The separation of types (or interfaces) and resolvers (with queries mediating between them, executing through resolvers and returning data conforming to a type) gives GraphQL a wonderful opportunity to do the right decoupling or abstraction. In fact, with interfaces, you get an additional advantage of getting the best of both worlds — staying at abstraction when needed, and diving into details when abstractions do not suffice. As an example:

interface WeatherReport {
	min: Float!
	max: Float!
}
type AccuWeather implements WeatherReport {
	min: Float!
	max: Float!
	description: String
}
type OpenWeatherMap implements WeatherReport {
	min: Float!
	max: Float!
}
The developer can issue a query:
query weather (date: “2021-02-25”, latitude: 37, longitude: -121.7) {
	min
	max
	... on AccuWeather {
		description
	}
}

This code says that if the query weather happens to return from AccuWeather, then also return description — otherwise just return the interface values.

But just because the opportunity exists does not mean that it is by default turned on.

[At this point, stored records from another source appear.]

(* ===== verification/NgxRbtreeShape.v ===== *)
(** * Linked nodes as trees

    Which tree a memory of linked nodes holds.  A position in the tree is a
    subtree with its context, the path to the root; moving the position costs
    nothing, and the primitive operations change the tree at the position. *)

From stdpp Require Import gmap.
From S2P Require Import Prelude NgxRbtree.

(** ** Trees and contexts *)

Inductive tree :=
  | E
  | T (c : color) (l : tree) (x k : Z) (r : tree).

#[export] Instance color_eq_dec : EqDecision color.
Proof. solve_decision. Defined.

#[export] Instance tree_eq_dec : EqDecision tree.
Proof. solve_decision. Defined.

(** A node with the child [a] on the side [d] and [b] on the other. *)
Definition bin (d : side) (c : color) (a : tree) (x k : Z) (b : tree) : tree :=
  match d with Left => T c a x k b | Right => T c b x k a end.

(** One step of a path: the rest of a node whose child [d] is missing. *)
Record frame := Frame { f_side : side; f_col : color; f_node : Z; f_key : Z; f_sib : tree }.

Definition fill (f : frame) (t : tree) : tree := bin f.(f_side) f.(f_col) t f.(f_node) f.(f_key) f.(f_sib).

Fixpoint plug (ctx : list frame) (t : tree) : tree :=
  match ctx with
  | [] => t
  | f :: ctx => plug ctx (fill f t)
  end.

(** Nodes with their keys, in order. *)
Fixpoint inorder (t : tree) : list (Z * Z) :=
  match t with
  | E => []
  | T _ l x k r => inorder l ++ (x, k) :: inorder r
  end.

Fixpoint ids (t : tree) : list Z :=
  match t with
  | E => []
  | T _ l x _ r => ids l ++ x :: ids r
  end.

Fixpoint ids_ctx (ctx : list frame) : list Z :=
  match ctx with
  | [] => []
  | f :: ctx => f.(f_node) :: ids f.(f_sib) ++ ids_ctx ctx
  end.

Definition color_of (t : tree) : color := match t with E => Black | T c _ _ _ _ => c end.

(** ** The tree in memory *)

Section memory.
Context (s : Z).

Definition ptr_of (t : tree) : Z := match t with E => s | T _ _ x _ _ => x end.

Definition node_of (d : side) (c : color) (k a b q : Z) : rbnode :=
  match d with Left => RbNode k a b q c | Right => RbNode k b a q c end.

(** [q] is the parent of the subtree. *)
Fixpoint holds (m : gmap Z rbnode) (t : tree) (q : Z) : Prop :=
  match t with
  | E => True
  | T c l x k r => m !! x = Some (RbNode k (ptr_of l) (ptr_of r) q c) /\ holds m l x /\ holds m r x
  end.

(** The parent of the root is never looked at: [q] may be anything. *)
Definition parent_of (q : Z) (ctx : list frame) : Z := match ctx with [] => q | f :: _ => f.(f_node) end.

Fixpoint holds_ctx (m : gmap Z rbnode) (q : Z) (ctx : list frame) (hole : Z) : Prop :=
  match ctx with
  | [] => True
  | Frame d c x k b :: ctx =>
      m !! x = Some (node_of d c k hole (ptr_of b) (parent_of q ctx)) /\ holds m b x /\ holds_ctx m q ctx x
  end.

Fixpoint root_of (ctx : list frame) (hole : Z) : Z :=
  match ctx with
  | [] => hole
  | f :: ctx => root_of ctx f.(f_node)
  end.

Lemma holds_bin m d c a x k b q :
  holds m (bin d c a x k b) q <-> m !! x = Some (node_of d c k (ptr_of a) (ptr_of b) q) /\ holds m a x /\ holds m b x.
Proof. destruct d; cbn; tauto. Qed.

Lemma ptr_bin d c a x k b : ptr_of (bin d c a x k b) = x.
Proof. by destruct d. Qed.

Lemma bin_not_empty d c a x k b : bin d c a x k b <> E.
Proof. by destruct d. Qed.

Lemma ids_bin d c a x k b : ids (bin d c a x k b) ≡ₚ x :: ids a ++ ids b.
Proof. destruct d; cbn; solve_Permutation. Qed.

Lemma ptr_in t : ptr_of t = s \/ ptr_of t ∈ ids t.
Proof. destruct t; cbn; [by left|right]. apply elem_of_app. right. by left. Qed.

Lemma holds_ext m m' t q : (forall x, x ∈ ids t -> m' !! x = m !! x) -> holds m t q -> holds m' t q.
Proof.
  revert q. induction t as [|c l IHl x k r IHr]; intros q H; [done|]. cbn. intros (H1 & H2 & H3).
  split; [rewrite H; [done|set_solver]|]. split; [apply IHl|apply IHr]; try done; intros; apply H; set_solver.
Qed.

Lemma holds_ctx_ext m m' q ctx hole : (forall x, x ∈ ids_ctx ctx -> m' !! x = m !! x) -> holds_ctx m q ctx hole -> holds_ctx m' q ctx hole.
Proof.
  revert hole. induction ctx as [|[d c x k b] ctx IH]; intros hole H; [done|]. cbn. intros (H1 & H2 & H3).
  split; [rewrite H; [done|set_solver]|]. split.
  - eapply holds_ext; [|done]. intros; apply H; set_solver.
  - apply IH; [|done]. intros; apply H; set_solver.
Qed.

Lemma root_of_in ctx hole : ctx <> [] -> root_of ctx hole ∈ ids_ctx ctx.
Proof.
  revert hole. induction ctx as [|f ctx IH]; intros hole Hne; [done|]. cbn. destruct ctx as [|g ctx]; [cbn; set_solver|].
  specialize (IH (f_node f) ltac:(done)). set_solver.
Qed.

(** The position [t] in the context [ctx] of the tree a memory holds, whose
    nodes are [N]. *)
Record at_pos (q : Z) (N : list Z) (tr : rbtree) (t : tree) (ctx : list frame) : Prop := AtPos {
  at_sentinel : tr.(sentinel) = s;
  at_root : tr.(root) = root_of ctx (ptr_of t);
  at_tree : holds tr.(mem) t (parent_of q ctx);
  at_ctx : holds_ctx tr.(mem) q ctx (ptr_of t);
  at_ids : ids t ++ ids_ctx ctx ≡ₚ N;
  at_nodup : NoDup (s :: N);
  at_black : get_col tr s = Some Black;
}.

Lemma at_move q N tr d c a x k b ctx : at_pos q N tr (bin d c a x k b) ctx <-> at_pos q N tr a (Frame d c x k b :: ctx).
Proof.
  assert (Hp : ids (bin d c a x k b) ++ ids_ctx ctx ≡ₚ ids a ++ x :: ids b ++ ids_ctx ctx)
    by (rewrite ids_bin; solve_Permutation).
  split; intros []; (constructor; [done| | | | |done|done]); cbn in *; rewrite ?ptr_bin, ?holds_bin in *; try tauto.
  - by rewrite <- Hp.
  - by rewrite Hp.
Qed.

(** Down to a child, and up to the parent. *)
Lemma at_down q N tr d c a x k b ctx : at_pos q N tr (bin d c a x k b) ctx -> at_pos q N tr a (Frame d c x k b :: ctx).
Proof. apply at_move. Qed.

Lemma at_up q N tr d c a x k b ctx : at_pos q N tr a (Frame d c x k b :: ctx) -> at_pos q N tr (bin d c a x k b) ctx.
Proof. apply at_move. Qed.

Lemma at_plug q N tr t ctx : at_pos q N tr t ctx <-> at_pos q N tr (plug ctx t) [].
Proof.
  revert t. induction ctx as [|[d c x k b] ctx IH]; intros t; [done|]. cbn [plug]. rewrite <- IH. unfold fill. cbn.
  symmetry. apply at_move.
Qed.
End memory.

(** ** Reading at a position *)

Lemma other_other d : other (other d) = d.
Proof. by destruct d. Qed.

Lemma child_near d c k a b q : child d (node_of d c k a b q) = a.
Proof. by destruct d. Qed.

Lemma child_far d c k a b q : child (other d) (node_of d c k a b q) = b.
Proof. by destruct d. Qed.

Lemma parent_node d c k a b q : parent (node_of d c k a b q) = q.
Proof. by destruct d. Qed.

Lemma col_node d c k a b q : col (node_of d c k a b q) = c.
Proof. by destruct d. Qed.

Lemma with_near d c k a b q a' : with_child d a' (node_of d c k a b q) = node_of d c k a' b q.
Proof. by destruct d. Qed.

Lemma with_far d c k a b q b' : with_child (other d) b' (node_of d c k a b q) = node_of d c k a b' q.
Proof. by destruct d. Qed.

Lemma with_parent_node d c k a b q q' : with_parent q' (node_of d c k a b q) = node_of d c k a b q'.
Proof. by destruct d. Qed.

Lemma with_col_node d c k a b q c' : with_col c' (node_of d c k a b q) = node_of d c' k a b q.
Proof. by destruct d. Qed.

Lemma node_other d c k a b q : node_of (other d) c k a b q = node_of d c k b a q.
Proof. by destruct d. Qed.

Lemma bin_other d c a x k b : bin (other d) c a x k b = bin d c b x k a.
Proof. by destruct d. Qed.

#[export] Instance side_eq_dec : EqDecision side.
Proof. solve_decision. Defined.

Create Rewrite HintDb rb.
#[export] Hint Rewrite other_other child_near child_far parent_node col_node with_near with_far with_parent_node with_col_node ptr_bin : rb.

Lemma lookup_upd tr p f n : get tr p = Some n -> upd p f tr = Some (RbTree (<[p := f n]> tr.(mem)) tr.(root) tr.(sentinel)).
Proof. unfold upd. by intros ->. Qed.

(** Only the nodes [N] differ. *)
Definition keeps (N : list Z) (tr tr' : rbtree) : Prop := forall z, z ∉ N -> get tr' z = get tr z.

#[export] Instance keeps_preorder N : PreOrder (keeps N).
Proof. split; [done|]. intros a b c Hab Hbc z Hz. by rewrite Hbc, Hab. Qed.

Ltac keeps := solve [repeat first [eassumption | reflexivity | etransitivity; [eassumption|]]].

Section positions.
Context (s q : Z) (N : list Z).
Implicit Types (tr : rbtree) (t a b e : tree) (ctx : list frame).

Abbreviation at_pos := (at_pos s q N).
Abbreviation ptr_of := (ptr_of s).

Lemma at_get tr d c a x k b ctx :
  at_pos tr (bin d c a x k b) ctx -> get tr x = Some (node_of d c k (ptr_of a) (ptr_of b) (parent_of q ctx)).
Proof. intros []. by apply holds_bin in at_tree0 as [? _]. Qed.

Lemma at_get_parent tr t d c x k b ctx :
  at_pos tr t (Frame d c x k b :: ctx) -> get tr x = Some (node_of d c k (ptr_of t) (ptr_of b) (parent_of q ctx)).
Proof. rewrite <- at_move. apply at_get. Qed.

Definition is_red_tree t : bool := match color_of t with Red => true | Black => false end.

Lemma at_is_red tr t ctx : at_pos tr t ctx -> is_red tr (ptr_of t) = Some (is_red_tree t).
Proof.
  intros H. unfold is_red, is_red_tree. destruct t as [|c l x k r].
  - change (ptr_of E) with s. by rewrite (at_black _ _ _ _ _ _ H).
  - unfold get_col. change (ptr_of _) with x. by rewrite (at_get tr Left c l x k r ctx H).
Qed.

(** The subtrees and the frames of a position have different nodes, none the
    sentinel. *)
Lemma at_disjoint tr d c a x k b ctx :
  at_pos tr (bin d c a x k b) ctx ->
  x <> s /\ (x ∉ ids a) /\ (x ∉ ids b) /\ (x ∉ ids_ctx ctx) /\ NoDup (ids a) /\ NoDup (ids b) /\
  (forall z, z ∈ ids a -> (z ∉ ids b) /\ (z ∉ ids_ctx ctx) /\ z <> s) /\ (forall z, z ∈ ids b -> (z ∉ ids_ctx ctx) /\ z <> s) /\
  (forall z, z ∈ ids_ctx ctx -> z <> s) /\ NoDup (ids_ctx ctx).
Proof.
  intros H. pose proof (at_nodup _ _ _ _ _ _ H) as Hd. rewrite <- (at_ids _ _ _ _ _ _ H), ids_bin in Hd.
  change ((x :: ids a ++ ids b) ++ ids_ctx ctx) with (x :: (ids a ++ ids b) ++ ids_ctx ctx) in Hd.
  rewrite <- app_assoc in Hd. rewrite !NoDup_cons, !NoDup_app in Hd. destruct Hd as (Hs & Hx & Ha & Hab & Hb & Hbc & Hc).
  split_and!; try done; try set_solver.
Qed.

Lemma at_node tr d c a x k b ctx : at_pos tr (bin d c a x k b) ctx -> x ∈ N.
Proof. intros H. rewrite <- (at_ids _ _ _ _ _ _ H), ids_bin. by left. Qed.

(** Changing only the colors, at the node of the position. *)
Lemma at_set_col tr d c c' a x k b ctx :
  at_pos tr (bin d c a x k b) ctx ->
  exists tr', set_col x c' tr = Some tr' /\ at_pos tr' (bin d c' a x k b) ctx /\ keeps N tr tr'.
Proof.
  intros H. pose proof (at_get _ _ _ _ _ _ _ _ H) as G. destruct (at_disjoint _ _ _ _ _ _ _ _ H) as (D1 & D2 & D3 & D4 & _).
  pose proof (at_node _ _ _ _ _ _ _ _ H) as HN. unfold set_col. rewrite (lookup_upd _ _ _ _ G), with_col_node. set (m := <[x := _]> (mem tr)). eexists. split; [done|].
  assert (Hne : forall z, z <> x -> m !! z = mem tr !! z) by (intros; by apply lookup_insert_ne).
  destruct H as [H1 H2 H3 H4 H5 H6 H7]. apply holds_bin in H3 as (_ & H3a & H3b). rewrite ptr_bin in *.
  split; [|intros z Hz; unfold get; cbn; apply Hne; congruence]. constructor; cbn; try done.
  - by rewrite ptr_bin.
  - apply holds_bin. split; [apply lookup_insert_eq|].
    split; (eapply holds_ext; [|done]); intros z Hz; apply Hne; set_solver.
  - rewrite ptr_bin. eapply holds_ctx_ext; [|done]. intros z Hz; apply Hne; set_solver.
  - by rewrite ids_bin in *.
  - unfold get_col, get. cbn. rewrite Hne by congruence. exact H7.
Qed.

Definition paint (c : color) t : tree := match t with E => E | T _ l x k r => T c l x k r end.

(** Painting the root of the subtree; the sentinel is only painted black. *)
Lemma at_paint tr t c ctx :
  at_pos tr t ctx -> (t = E -> c = Black) ->
  exists tr', set_col (ptr_of t) c tr = Some tr' /\ at_pos tr' (paint c t) ctx /\ keeps N tr tr'.
Proof.
  intros H Hc. destruct t as [|c0 l x k r].
  - rewrite Hc by done. pose proof (at_black _ _ _ _ _ _ H) as Hb. unfold get_col in Hb. cbn.
    destruct (get tr s) as [n|] eqn:G; [|done]. cbn in Hb. injection Hb as Hb.
    exists tr. unfold set_col, upd. rewrite G. replace (with_col Black n) with n by (destruct n; cbn in *; by subst).
    split; [|done]. unfold get in G. rewrite insert_id by done. by destruct tr.
  - apply (at_set_col tr Left c0 c l x k r ctx H).
Qed.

Imagine a backend MySQL database. At a simple level, it can have a customer table called “legacy_101”, an order table called “purchase_list”, a product table (“gid_index”), and a linking table that can connect orders to products (purch_x_gids”). The column names in these tables can be as meaningless as “cust_id,” “yrs_since_mat,” or whatever. A default GraphQL implementation would create a type for each table, and queries for either all columns or some subset of columns that have indexes on it. You would get gobbledygook that is meaningless for a frontend developer. And don’t get me started on the more unstructured data sources, such as NoSQL or content management systems. Sigh.

But one can use the opportunity to one’s advantage. You can do either of these two:

  • You start with the types and interfaces that the application needs to see, and the queries that the application can make. Then you write resolvers to map the types and the queries to the correct backend data. The challenge is that the resolvers might now become inefficient — every query requires a three-way join? Eek.

  • You start with the introspection of the backends — here’s what they have, and here’s the default type and query system that can be generated from it. Then you pare down and modify and map till you get a type and query system that makes sense for the frontend developer. The challenge is that if you have a new backend, the process breaks down; but when you have only one, this can work reasonably well.

I call this the chunnel strategy. At one end (say the north) is the frontend developers’ perspective. On the other end (say the south) are the backends. You dig from both sides, adjusting as you go along, till you have the best of both worlds — and meet in the middle!

Summary

Good GraphQL endpoints (and the systems used to create them) must balance the abstractions with the implementations. The language is really powerful to permit that and make it easy to do. But the developers building a GraphQL API must be cognizant of it and make conscious efforts to do the right thing. Systems and tools that push towards the balance, in the end, will be the best tools for the developers who build and the developers who consume GraphQL APIs. Frontends and backends should (and can) be decoupled, but it does not come for free.

I love abstractions. GraphQL has phenomenal capabilities — including allowing frontend developers to interact using their concepts and for the GraphQL layer to mediate with the backend implementations. Of course, just because that pattern is easy to do does not mean that you should choose to do it, or that the system you use to implement GraphQL makes it easy to do. At StepZen, we believe that these abstractions are powerful for developers and we aim to make it very easy for you to build them.